According to data from S&P Global Market Intelligence, the stock finished up 23%, with the bulk of its gains coming at the end of April as it delivered the report.
ServiceNow kicked off the month on a down note as the stock was in the red for most of the first half of April. Shares sunk on April 2 as the stock got a downgrade from outperform to neutral from Baird. Analyst Rob Oliver lowered his price target from $365 to $300, and noted a slowdown in large-deal activity with enterprises and a high valuation relative to its peers.
The stock gradually moved higher after that pullback, tracking with the S&P 500. On April 15, the company pledged to not do any layoffs this year, making the announcement in order to reassure its employees, and said that it would continue hiring around the world this year.
The stock gained modestly over the last two weeks as it got some positive analyst notes, and then surged at the end of the month when its earnings report came out, climbing 19% over a two-day span.
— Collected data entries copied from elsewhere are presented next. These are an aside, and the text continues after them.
Lemma run_inbound_sealed n c p s :
  sealed s -> conn_valid c s -> iok c (fun _ s' => placed c n s') p s ->
  match tact (InRun c p) s with Done s' t' => moved_to n (InRun c p) s s' t' | _ => True end.
Proof.
  intros Hs Hv Hp. destruct p as [fl|f]; simpl in *.
  - destruct fl; (apply lawful_moved; [by apply lawful_refl| |]); simpl; [done|by left| |by right].
    apply safe_inbound_defer.
  - assert (rely_own c s s) as Hx by reflexivity. specialize (Hp s Hx Hs).
    destruct (f s) as [s' p'| |w]; [|done|done]. destruct Hp as (Hs' & (Hx' & Hv' & Hm) & Hp').
    split; [done|]. split; [done|]. split; [intros d Hd; apply Hm; simpl in Hd; congruence|].
    split; [|by left]. split; [by apply Hv'|done].
Qed.

Lemma tact_sealed n t s :
  sealed s -> task_sealed n t s ->
  match tact t s with Done s' t' => moved_to n t s s' t' | _ => True end.
Proof.
  intros Hs. destruct t as [c|c p|c p|c|c p|c p|c ka|c ka p|p|a| |p|p|]; cbn [task_sealed tact]; try done.
  - intros [Hv Hp]. by apply run_inbound_sealed.
  - intros Hp. by apply run_proc_sealed.
  - intros Hp. apply run_proc_sealed; [done..|]. intros [] s'; [done|]. split; [apply safe_outbound_defer|done].
  - intros Hp. by apply run_proc_sealed.
  - intros [Hka Hp]. apply run_proc_sealed; [done..|]. by intros [] s'.
  - intros Hp. apply run_proc_sealed; [done..|]. intros [] s'; [|done]. split; [apply safe_run_body|done].
  - intros _. destruct a; [done|]. apply lawful_moved; [by apply lawful_rest|done|by left].
  - intros Hp. by apply run_proc_sealed.
  - intros Hp. by apply run_proc_sealed.
Qed.

Lemma select_sealed n t x t1 s :
  select t x = Some t1 -> task_sealed n t s -> task_sealed n t1 s /\ owner t = None /\ owner t1 = None.
Proof.
  destruct t, x; simpl; try done; intros [= <-] Ht; (split; [|done]); cbn [task_sealed].
  - apply safe_outbound_job.
  - apply safe_outbound_job.
  - apply safe_outbound_stop.
  - split; [done|]. apply safe_heartbeat_stop.
  - split; [done|]. by apply safe_heartbeat_tick.
Qed.

(** The event is the [n]-th of the log. *)
Definition noted (n : nat) (e : event) : Prop :=
  match e with
  | FromClient c v => heard c v /\ forall x, v = MConnect x -> calls n c x
  | FromPeer v => replayed v
  end.

Lemma receive_sealed pol n s' t (v : option (Message Publish)) t1 s :
  receive pol s' t v = Some t1 -> Forall (noted n) (hears t v) -> task_sealed n t s ->
  task_sealed (n + length (hears t v)) t1 s /\ owner t1 = owner t.
Proof.
  intros Hr Hn Ht. destruct t, v as [v|]; cbn [receive hears] in *; try done;
    rewrite ?Nat.add_0_r, ?Nat.add_1_r.
  - apply Forall_cons in Hn as [[Hv Hc] _]. destruct (sends pol s' c v); [|done]. injection Hr as <-. split; [|done].
    split; [apply Ht|]. by apply iok_inbound_msg.
  - destruct (fails pol s' c); [|done]. injection Hr as <-. split; [|done]. split; [apply Ht|].
    eapply ok_weaken; [apply (iok_keep c (placed c n) (fun _ _ => True)); [apply placed_mine|done|]|].
    + apply safe_inbound_err.
    + by intros a s1 [].
  - apply Forall_cons in Hn as [Hn _]. destruct (replays pol s' v); [|done]. injection Hr as <-. split; [|done].
    by apply safe_replay_msg.
  - injection Hr as <-. split; [apply safe_do_stats|done].
Qed.

Record sys_sealed (n : nat) (y : sys) : Prop := {
  ss_inv : sealed (sy_srv y);
  ss_tasks i t : sy_tasks y !! i = Some t -> task_sealed n t (sy_srv y);
  ss_owners : unique_by owner (sy_tasks y)
}.

Definition world_sealed (n : nat) (w : world) : Prop :=
  match w with Up y => sys_sealed n y | Down _ => True end.

(** One goroutine moved. *)
Lemma sys_sealed_move n n' s ts s' i t t' :
  sys_sealed n (Sys s ts) -> n <= n' -> ts !! i = Some t -> moved_to n' t s s' t' ->
  sys_sealed n' (Sys s' (<[i := t']> ts)).
Proof.
  intros [Hs Ht Hu] Hn Hi (Hs' & Hx & Hm & Ht' & Ho). split; simpl in *; [done| |by eapply unique_by_insert].
  intros j u Hj. destruct (decide (i = j)) as [<-|Hne].
  - rewrite list_lookup_insert_eq in Hj by (by eapply lookup_lt_Some). by simplify_eq.
  - rewrite list_lookup_insert_ne in Hj by done. eapply task_sealed_le; [done|].
    eapply task_sealed_rely; [done| |by eapply Ht]. intros c Hc. apply Hm. intros Hc'.
    by apply Hne, (Hu i j t u c).
Qed.
Lemma store_inv s s' : inv s -> do_move Store s = Some s' -> inv s'.
Proof.
  open_inv. cbn. destruct (main s) as [| | |b i|] eqn:Hm; destruct (rec s) eqn:Hr; try done.
  all: intros [= <-]; split; proj; rewrite ?Hr, ?length_insert; try done.
  all: rewrite Hp; unfold alive_buffers; proj; rewrite Hm; cbn; by rewrite slots_insert by lia.
Qed.

Lemma timeout_inv s s' : inv s -> do_move Timeout s = Some s' -> inv s'.
Proof.
  open_inv. cbn. destruct (rec s); [done|].
  intros E. assert (s' = State (now s) (makes s) (frees s) (lens s)
                  (filter (fun e => ~ expired (now s) e) (q s)) AtLoop (pool s) (main s)
                  (gone s ++ map slice (filter (expired (now s)) (q s)))) as ->.
  { revert E. by destruct (main s); case_decide; intros [= <-]. }
  split; proj; try done.
  - rewrite Hp. unfold alive_buffers. proj.
    rewrite <- (filter_app_complement (expired (now s)) (q s)) at 1. rewrite map_app.
    rewrite (comm (++) (gone s)), <- !(assoc_L (++)).
    rewrite (comm (++) (map slice (filter (expired (now s)) (q s)))), <- !(assoc_L (++)).
    by rewrite (comm (++) (gone s)).
  - pose proof (length_filter (fun e => ~ expired (now s) e) (q s)). lia.
Qed.
(** * SandOS kernel: a shallow embedding and its verified properties

    The development follows the layout of the C sources:
    - [os_cpu.c]  : the priority look-up table and [OS_GetTopPrio];
    - [os_core.h] : the kernel's data structures;
    - [os_core.c] : intrusive lists, the ready set, the tick handler,
                    delays, semaphores, mutexes, queues and memory pools.

    C integers are modelled as [Z] with the wrap-around of their width
    written out, pointers to task control blocks as [option nat]
    ([None] is the null pointer), and the kernel's global variables as one
    record that every operation threads through a state-and-fault monad. *)

From Stdlib Require Import ZArith Lia Bool List.
From stdpp Require Import base decidable option list sorting functions gmap fin_maps.

Local Open Scope Z_scope.

(** ** Machine integers *)

Definition u8  (x : Z) : Z := x mod 2 ^ 8.
Definition u16 (x : Z) : Z := x mod 2 ^ 16.
Definition u32 (x : Z) : Z := x mod 2 ^ 32.

(** [~x] on an [uint32_t]. *)
Definition not32 (x : Z) : Z := Z.lxor x (Z.ones 32).

(** ** os_cpu.c : highest-priority look-up *)

Definition OS_MapTable : list Z :=
  [ 0; 0; 1; 0; 2; 0; 1; 0; 3; 0; 1; 0; 2; 0; 1; 0;
    4; 0; 1; 0; 2; 0; 1; 0; 3; 0; 1; 0; 2; 0; 1; 0;
    5; 0; 1; 0; 2; 0; 1; 0; 3; 0; 1; 0; 2; 0; 1; 0;
    4; 0; 1; 0; 2; 0; 1; 0; 3; 0; 1; 0; 2; 0; 1; 0;
    6; 0; 1; 0; 2; 0; 1; 0; 3; 0; 1; 0; 2; 0; 1; 0;
    4; 0; 1; 0; 2; 0; 1; 0; 3; 0; 1; 0; 2; 0; 1; 0;
    5; 0; 1; 0; 2; 0; 1; 0; 3; 0; 1; 0; 2; 0; 1; 0;
    4; 0; 1; 0; 2; 0; 1; 0; 3; 0; 1; 0; 2; 0; 1; 0;
    7; 0; 1; 0; 2; 0; 1; 0; 3; 0; 1; 0; 2; 0; 1; 0;
    4; 0; 1; 0; 2; 0; 1; 0; 3; 0; 1; 0; 2; 0; 1; 0;
    5; 0; 1; 0; 2; 0; 1; 0; 3; 0; 1; 0; 2; 0; 1; 0;
    4; 0; 1; 0; 2; 0; 1; 0; 3; 0; 1; 0; 2; 0; 1; 0;
    6; 0; 1; 0; 2; 0; 1; 0; 3; 0; 1; 0; 2; 0; 1; 0;
    4; 0; 1; 0; 2; 0; 1; 0; 3; 0; 1; 0; 2; 0; 1; 0;
    5; 0; 1; 0; 2; 0; 1; 0; 3; 0; 1; 0; 2; 0; 1; 0;
    4; 0; 1; 0; 2; 0; 1; 0; 3; 0; 1; 0; 2; 0; 1; 0 ].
Overall revenue in the first quarter rose 32.6% to $1.05 billion, ahead of estimates at $1.02, while adjusted earnings per share jumped from $0.67 to $1.05, ahead of expectations at $0.95. In its second-quarter outlook, management expected growth to slow down, calling for subscription revenue growth of 27% to 28% and billings growth of 18% to 20%. For the full year, it lowered its revenue growth forecast from 30% to 27%, but that was only a modest adjustment considering the broader impact of the pandemic.
ServiceNow shares have continued to gain through the first week of May, adding on another 8% to reach all-time highs, and the enterprise cloud company Expanse announced an integration with ServiceNow this week, showing it continues to expand.
While the pandemic will cause some headwinds for this cloud stock, the company looks well-positioned to handle the disruption.